Dawn Silver, a young female morning radio drive show DJ says exactly that at the very moment she loses her job to Harriet Lauler played by the Hollywood icon Shirley MacLaine in the movie ‘Last Word.’
It’s an unfunny scene from a comedy drama to be reminded of in this era of unexpected loss of employment. The DJs job, it says, (as with everything), has become all business. So music mixing computers have replaced theDJs.
I could not help wondering what James Onen aka Fat boy would make of that storyline since he became the public face of workers who have lost jobs they have taken for granted for years; 21-years in Fat Boy’s case.
I personally felt the pain of Fat Boy not being on air when I switched stations because my car radio was spewing incomprehensible stuff in noisy comedy fashion instead of the composed conversational voice I was familiar with. Suddenly 88.2 Sanyu FM is no longer Sanyu FM for me.
There are those that welcomed the switch. Some say at 44 years, Fat Boy was over-age for a station that appeals to young listeners. I am older and avidly tuned in. His replacement, Patrick Salvador Idringi, was a 14-year old lad when Fat Boy made his radio hosting debut in 1999. So far the current affairs updates have been off, the music jarring, and the new host’s worldview smoky.
Everyone eventually leaves their coveted job. The difference is who makes that decision; you, circumstances, or your employer. And chopping workers or their pay is not peculiar to Sanyu FM. Businesses are hurting under the impact of COVID-19. Even established businesses like Mengo Hospital have cut staff salaries because of slow business.
A report based on a survey of businesses released in May by the Economic Policy Research Centre (EPRC) showed that small and medium businesses have been the most hit. Many said they could close shop if the COVID-19 crisis persists for just three more months. About 3.8 million workers could lose their jobs temporarily while 0.6 million could lose their employment permanently; especially in the Kampala area.

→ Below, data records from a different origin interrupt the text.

Lemma mapped_hit st ip bn : file_ok st ip -> fblock st ip bn <> 0 -> mapped st st ip bn (fblock st ip bn).
Proof. intros Hf Hnz. split; auto using frame_refl. Qed.

Lemma grows_mono st st' ip b0 bn : grows st st' ip b0 -> 0 <= bn < MAXFILE -> fblock st ip bn <> 0 ->
  fblock st' ip bn = fblock st ip bn.
Proof. intros Hg Hb Hn. by destruct (gr_block _ _ _ _ Hg bn Hb) as [|[? _]]. Qed.

Lemma mapped_grows st st' ip b0 bn :
  file_ok st ip -> grows st st' ip b0 -> fblock st' ip bn = b0 ->
  meta_of (inode_at st' ip) = meta_of (inode_at st ip) ->
  (forall x, x ∈ tw (fs_t st') -> x ∈ tw (fs_t st) \/ x = b0 \/ x = sb_bmapstart sb \/
               (ind st' ip <> 0 /\ x = ind st' ip)) ->
  mapped st st' ip bn b0.
Proof.
  intros Hf Hg Hb Hm Hw. pose proof (grow_pos _ _ _ _ Hg). split; try done.
  - by eapply grow_file_ok.
  - lia.
  - intros off. by eapply grow_content.
  - by eapply grow_frame.
  - intros bn'. by eapply grows_mono.
  - intros Hi. by destruct (gr_ind _ _ _ _ Hg) as [|[? _]].
Qed.

Lemma stored_meta st st1 ip i b0 : file_ok st ip -> fs_ic st1 = fs_ic st ->
  meta_of (inode_at (stored st1 ip b0 i) ip) = meta_of (inode_at st ip).
Proof. intros Hf Hic. by erewrite stored_inode. Qed.

Lemma entered_meta st st1 ip b0 bn : fs_ic st1 = fs_ic st ->
  meta_of (inode_at (entered st st1 ip b0 bn) ip) = meta_of (inode_at st ip).
Proof. intros Hic. by rewrite entered_inode. Qed.

(** The direct case. *)
Lemma bmap_direct st ip bn : file_ok st ip -> 0 <= bn < NDIRECT ->
  (exists b st', bmap sb ip bn st = Ok (b, st') /\ mapped st st' ip bn b) \/
  bmap sb ip bn st = Panic "balloc: out of blocks" \/
  (bmap sb ip bn st = Panic "too big a transaction" /\ log_cap sb <= cost st ip + 1).
Proof.
  intros Hf Hb. assert (Hm : 0 <= bn < MAXFILE) by (unfold MAXFILE, NINDIRECT, BSIZE in *; change (512/4) with 128; lia).
  unfold bmap. rewrite (proj2 (Z.ltb_lt _ _)) by lia. rewrite <- fblock_direct by lia.
  destruct (Z.eqb_spec (fblock st ip bn) 0) as [Hz|Hnz].
  - pose proof (bitmap_cost st ip) as Hbc.
    destruct (balloc_step st (fo_meta _ _ Hf)) as [[E _]|[[E Hbig]|(b0 & st1 & E & Hic & Hfr & Htd & Hw)]];
      rewrite E; [right; by left|right; right; split; [done | destruct (ind st ip =? 0); lia]|left]. cbn [rbind]. rewrite fblock_direct in Hz by lia.
    assert (Hi : 0 <= bn < 13) by (unfold NDIRECT in *; lia).
    eexists b0, _. split; [reflexivity|]. fold (stored st1 ip b0 bn). apply mapped_grows; try done.
    + by eapply stored_grows.
    + erewrite stored_block by done. by rewrite Z.eqb_refl, (proj2 (Z.ltb_lt _ _)) by lia.
    + by eapply stored_meta.
    + intros x. simpl. rewrite Hw. set_solver.
  - left. eexists _, st. split; [reflexivity|]. by apply mapped_hit.
Qed.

Do hard economic times mean Mengo Hospital should layoff a neurosurgeon who earns Shs15 million a month and retain an intern doctor who earns Shs500,000? In the Sanyu FM case, Fat Boy is no neurosurgeon but he has 21 years of business memory packed in his lean frame. Do you just hurl that out of the window?
Unfortunately, many of these management decisions are being made based more on herd mentality, speculation and imitation and less on imagination and calculation. There is no strategy, vision, or mission. Just dismissing workers or cutting their salary simply because you can and the other business did so is managerial suicide.
As former U.S. President Barack Obama said recently: “More than anything, this pandemic has fully, finally torn back the curtain on the idea that so many of the folks in charge know what they’re doing.”